In general the workflow of optimization works like this: - decide on how “detailed” (=computationally expensive) your structure should be represented during optimization - decide on which bonds to rotate around - choose an optimization algorithm - run and check out the structure
For this example we will choose: - full details (since it is a small structure) - only bonds that are relatively “central” - a genetic algorithm
[7]:
from biobuild import optimizers
# step (1)
# make a graph representation of the molecule
graph = new.get_atom_graph()
# step (2)
# get edges/bonds to rotate around
# we choose only edges/bonds that have at least 10 atoms before and after them
rotatable_edges = graph.find_rotatable_edges(min_descendants=10, min_ancestors=10)
# step (3)
# make an environment
# we use the DistanceRotatron environment
env = optimizers.DistanceRotatron(graph, rotatable_edges)
# step (4) and (5)
# run the optimization algorithm
new_optimized = optimizers.optimize(new, env, algorithm="genetic")
# and check what it looks like
new.show()
Formats and Integrations#
Now that we have a structure we like we can for instance save it as a PDB or mmCIF file. If we have more intricate interests in the molecules we have built we can export them directly to rdkit or openbabel objects for further analysis.

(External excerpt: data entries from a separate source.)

(** * Data engine of the GrainBank market dashboard

    A shallow embedding of [dashboard_grainbank_py_learn.py]: the three
    acquisition functions ([get_datalab_trend], [get_shopping_data],
    [get_blog_data]) and the analytics blocks of [main] (price tiers, brand
    concentration, keyword frequency), together with the sidebar, the
    loading step, the keyword suggestions, the mall shares and the content
    insight of [main].

    Python values are modelled as the code has them: [str] as a sequence of
    code points, [float] as IEEE binary64, a [DataFrame] as a finite map from
    column names to columns, the process-wide numpy generator and the HTTP
    traffic as explicit state.

    The service answers every request with a status and a well-formed
    payload of the endpoint's shape. The memoisation that [st.cache_data]
    wraps around the three functions is left out: every statement is about
    one evaluation of a function body. *)

From Stdlib Require Import ZArith NArith List Ascii String SpecFloat Lia.
From stdpp Require Import gmap strings list sorting.

Local Open Scope Z_scope.

(* ===================================================================== *)
(** * Python strings *)
(* ===================================================================== *)

Module Py.

(** A Python [str] is a sequence of Unicode code points. *)
Abbreviation pystr := (list N).

(** Decoder for the UTF-8 bytes of a literal of the source file. *)
Fixpoint utf8_decode (pending : nat) (acc : N) (bs : list N) : pystr :=
  match bs with
  | [] => []
  | b :: bs' =>
      if (b <? 128)%N then b :: utf8_decode 0 0%N bs'
      else if (b <? 192)%N then
        let acc' := (acc * 64 + (b - 128))%N in
        match pending with
        | 1%nat => acc' :: utf8_decode 0 0%N bs'
        | S p => utf8_decode p acc' bs'
        | O => utf8_decode 0 0%N bs'
        end
      else if (b <? 224)%N then utf8_decode 1 (b - 192)%N bs'
      else if (b <? 240)%N then utf8_decode 2 (b - 224)%N bs'
      else utf8_decode 3 (b - 240)%N bs'
  end.

Definition lit (s : string) : pystr :=
  utf8_decode 0 0%N (map N_of_ascii (list_ascii_of_string s)).

(** [len(w)] counts code points. *)
Definition len (w : pystr) : Z := Z.of_nat (length w).

(** [str.isspace] for one code point: the separators of [str.split()]. *)
Definition isspace (c : N) : bool :=
  ((9 <=? c) && (c <=? 13) || (28 <=? c) && (c <=? 32) || (c =? 133) || (c =? 160)
   || (c =? 5760) || (8192 <=? c) && (c <=? 8202) || (c =? 8232) || (c =? 8233)
   || (c =? 8239) || (c =? 8287) || (c =? 12288))%N.

(** [s.split()]: maximal runs of non-space code points, left to right.
    [cur] holds the current run, reversed. *)
Fixpoint split_from (cur : pystr) (s : pystr) : list pystr :=
  match s with
  | [] => match cur with [] => [] | _ => [rev cur] end
  | c :: s' =>
      if isspace c
      then match cur with [] => split_from [] s' | _ => rev cur :: split_from [] s' end
      else split_from (c :: cur) s'
  end.

Definition split (s : pystr) : list pystr := split_from [] s.

(** [sep.join(parts)]. *)
Fixpoint join (sep : pystr) (parts : list pystr) : pystr :=
  match parts with
  | [] => []
  | [p] => p
  | p :: rest => p ++ sep ++ join sep rest
  end.

Fixpoint startswith (s pre : pystr) : bool :=
  match pre, s with
  | [], _ => true
  | p :: pre', c :: s' => (p =? c)%N && startswith s' pre'
  | _ :: _, [] => false
  end.

(** [s.replace(old, new)] for a non-empty [old]: non-overlapping matches,
    leftmost first. [skip] counts the code points of a match still to drop. *)
Fixpoint replace_from (old new : pystr) (skip : nat) (s : pystr) : pystr :=
  match s with
  | [] => []
  | c :: s' =>
      match skip with
      | S k => replace_from old new k s'
      | O =>
          if startswith s old
          then new ++ replace_from old new (length old - 1) s'
          else c :: replace_from old new 0 s'
      end
  end.

Definition replace (s old new : pystr) : pystr := replace_from old new 0 s.

Fixpoint uint_digits (d : Decimal.uint) : pystr :=
  match d with
  | Decimal.Nil => []
  | Decimal.D0 d => 48%N :: uint_digits d
  | Decimal.D1 d => 49%N :: uint_digits d
  | Decimal.D2 d => 50%N :: uint_digits d
  | Decimal.D3 d => 51%N :: uint_digits d
  | Decimal.D4 d => 52%N :: uint_digits d
  | Decimal.D5 d => 53%N :: uint_digits d
  | Decimal.D6 d => 54%N :: uint_digits d
  | Decimal.D7 d => 55%N :: uint_digits d
  | Decimal.D8 d => 56%N :: uint_digits d
  | Decimal.D9 d => 57%N :: uint_digits d
  end.

(** Groups of three digits from the right, for the [,] format option.
    The argument is the digit string reversed. *)
Fixpoint group3 (k : nat) (rdigits : pystr) : pystr :=
  match rdigits with
  | [] => []
  | d :: rest =>
      match k, rest with
      | 2%nat, _ :: _ => d :: 44%N :: group3 0 rest
      | _, _ => d :: group3 (S k) rest
      end
  end.

(** [str(n)] *)
Definition str_of_int (n : Z) : pystr :=
  (if n <? 0 then [45%N] else []) ++ uint_digits (N.to_uint (Z.abs_N n)).

(** [f"{n:,}"] *)
Definition format_comma (n : Z) : pystr :=
  (if n <? 0 then [45%N] else [])
    ++ rev (group3 0 (rev (uint_digits (N.to_uint (Z.abs_N n))))).

(** Python compares [str] values code point by code point. *)
Fixpoint str_ltb (a b : pystr) : bool :=
  match a, b with
  | _, [] => false
  | [], _ :: _ => true
  | x :: a', y :: b' => (x <? y)%N || (x =? y)%N && str_ltb a' b'
  end.

Definition str_eqb (a b : pystr) : bool := bool_decide (a = b).

(** [s.split(sep)] for a separator of one code point: the pieces between
    the occurrences of [sep], empty pieces included. [cur] holds the
    current piece, reversed. *)
Fixpoint split_on_from (sep : N) (cur : pystr) (s : pystr) : list pystr :=
  match s with
  | [] => [rev cur]
  | c :: s' =>
      if (c =? sep)%N then rev cur :: split_on_from sep [] s'
      else split_on_from sep (c :: cur) s'
  end.

Definition split_on (sep : N) (s : pystr) : list pystr := split_on_from sep [] s.

(** [s.lstrip()], [s.rstrip()], [s.strip()] *)
Fixpoint lstrip (s : pystr) : pystr :=
  match s with
  | [] => []
  | c :: s' => if isspace c then lstrip s' else s
  end.

Definition rstrip (s : pystr) : pystr := rev (lstrip (rev s)).

Definition strip (s : pystr) : pystr := rstrip (lstrip s).

End Py.

Import Py.

(* ===================================================================== *)
(** * Python floats: IEEE 754 binary64 *)
(* ===================================================================== *)

Module F64.

Abbreviation float := spec_float.

Definition prec : Z := 53.
Definition emax : Z := 1024.

Definition of_int (z : Z) : float := binary_normalize prec emax z 0 false.
Definition add : float -> float -> float := SFadd prec emax.
Definition sub : float -> float -> float := SFsub prec emax.
Definition mul : float -> float -> float := SFmul prec emax.
Definition div : float -> float -> float := SFdiv prec emax.
Definition ltb : float -> float -> bool := SFltb.
Definition leb : float -> float -> bool := SFleb.

(** A decimal literal [n/d] of the source (such as [0.9] = 9/10): the
    binary64 value nearest to it. *)
Definition dec (n d : Z) : float := div (of_int n) (of_int d).

(** Truncation toward zero of a finite value; [None] for NaN and the
    infinities. *)
Definition trunc (x : float) : option Z :=
  match x with
  | S754_zero _ => Some 0
  | S754_finite s m e =>
      let a := match e with
               | Z0 => Zpos m
               | Zpos _ => Z.shiftl (Zpos m) e
               | Zneg _ => Z.shiftr (Zpos m) (- e)
               end in
      Some (if s then - a else a)
  | S754_infinity _ => None
  | S754_nan => None
  end.

End F64.

(* ===================================================================== *)
(** * The libraries the engine calls *)
(* ===================================================================== *)

(** A calendar date: year, month, day. *)
Definition date : Type := Z * Z * Z.

(** numpy's legacy generator and the two pandas parsers, as the engine
    uses them. [np_random_seed] builds the process-wide generator state
    from the seed alone; [np_random_choice a size p] and
    [np_random_randint low high size] draw [size] values and advance the
    state. [pd_to_numeric] is [pd.to_numeric(_, errors='coerce')] on one
    price text of the endpoint ([None] is NaN), [pd_to_datetime] is
    [pd.to_datetime(_, format='%Y%m%d', errors='coerce')] ([None] is NaT). *)
Class Externals := {
  RandomState : Type;
  np_random_seed : Z -> RandomState;
  np_random_choice :
    list pystr -> nat -> list F64.float -> RandomState -> list pystr * RandomState;
  np_random_randint : Z -> Z -> nat -> RandomState -> list Z * RandomState;
  pd_to_numeric : pystr -> option Z;
  pd_to_datetime : pystr -> option date
}.

(** What the documentation of numpy promises about the draws: [size]
    values each, and [randint] stays in the half-open interval. *)
Class ExternalsLaws (E : Externals) : Prop := {
  choice_length : forall a n p s, length (np_random_choice a n p s).1 = n;
  randint_length : forall lo hi n s, length (np_random_randint lo hi n s).1 = n;
  randint_range : forall lo hi n s d,
    lo < hi -> In d (np_random_randint lo hi n s).1 -> lo <= d < hi
}.

(* ===================================================================== *)
(** * numpy's legacy generator: MT19937 *)
(* ===================================================================== *)

Module MT19937.

Definition RK_STATE_LEN : nat := 624.
Definition N : nat := 624.
Definition M : nat := 397.
Definition MATRIX_A : Z := 0x9908b0df.
Definition UPPER_MASK : Z := 0x80000000.
Definition LOWER_MASK : Z := 0x7fffffff.

Definition u32 (x : Z) : Z := Z.land x 0xffffffff.

Record mt19937_state := { key : list Z; pos : nat }.

(** [mt19937_seed]: Knuth's linear congruential fill of the 624 words. *)
Fixpoint seed_fill (n : nat) (p : Z) (seed : Z) : list Z :=
  match n with
  | O => []
  | S n' =>
      seed :: seed_fill n' (p + 1)
                (u32 (1812433253 * Z.lxor seed (Z.shiftr seed 30) + p + 1))
  end.

Definition mt19937_seed (seed : Z) : mt19937_state :=
  {| key := seed_fill RK_STATE_LEN 0 (u32 seed); pos := RK_STATE_LEN |}.

(** One assignment of [mt19937_gen]:
    [key[i] = key[k] ^ (y >> 1) ^ (-(y & 1) & MATRIX_A)] with
    [y = (key[i] & UPPER_MASK) | (key[j] & LOWER_MASK)]. *)
Definition gen_step (i j k : nat) (key : list Z) : list Z :=
  let y := Z.lor (Z.land (nth i key 0) UPPER_MASK) (Z.land (nth j key 0) LOWER_MASK) in
  <[ i := Z.lxor (Z.lxor (nth k key 0) (Z.shiftr y 1))
                 (if Z.odd y then MATRIX_A else 0) ]> key.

To make working with different data formats as easy as possible, each biobuild Molecule can be created and saved to the following formats:
flowchart TB
node_1("Molecule")
node_2(["PDB"])
node_3(["mmCIF"])
node_9(["Molfile"])
node_11(("SMILES"))
node_4(["JSON\n(biobuild)"])
node_5(["pickle\n(biobuild)"])
node_6{{"rdkit\n(Chem.rdchem.Mol)"}}
node_7{{"openbabel\n(pybel.Molecule)"}}
node_8{{"biopython\n(PDB.Structure)"}}
node_10{{"openmm\n(openmm.PDBFile)"}}
node_2 <--> node_1
node_3 <--> node_1
node_9 <-.-> node_1
node_11 <-.-> node_1
node_4 <--> node_1
node_5 <--> node_1
node_6 <--> node_1
node_7 <--> node_1
node_8 <--> node_1
node_10 <--> node_1
Here are is a table with the corresponding methods available in the Molecule class:
Format |
As input |
As output |
|---|---|---|
PDB |
|
|
mmCIF |
|
|
Molfile |
|
|
SMILES |
|
|
JSON |
|
|
pickle |
|
|
rdkit |
|
|
openbabel |
|
|
openmm |
|
|
biopython |
|
|
[8]:
# so let's save our small molecule to a PDB file
new.to_pdb("our_first_molecule.pdb")
With that we have reached already the end of this first little introduction into what biobuild can do, and how it feels to work with biobuild. Thanks a lot for reading this far! And good luck with whatever you may do with biobuild in your projects!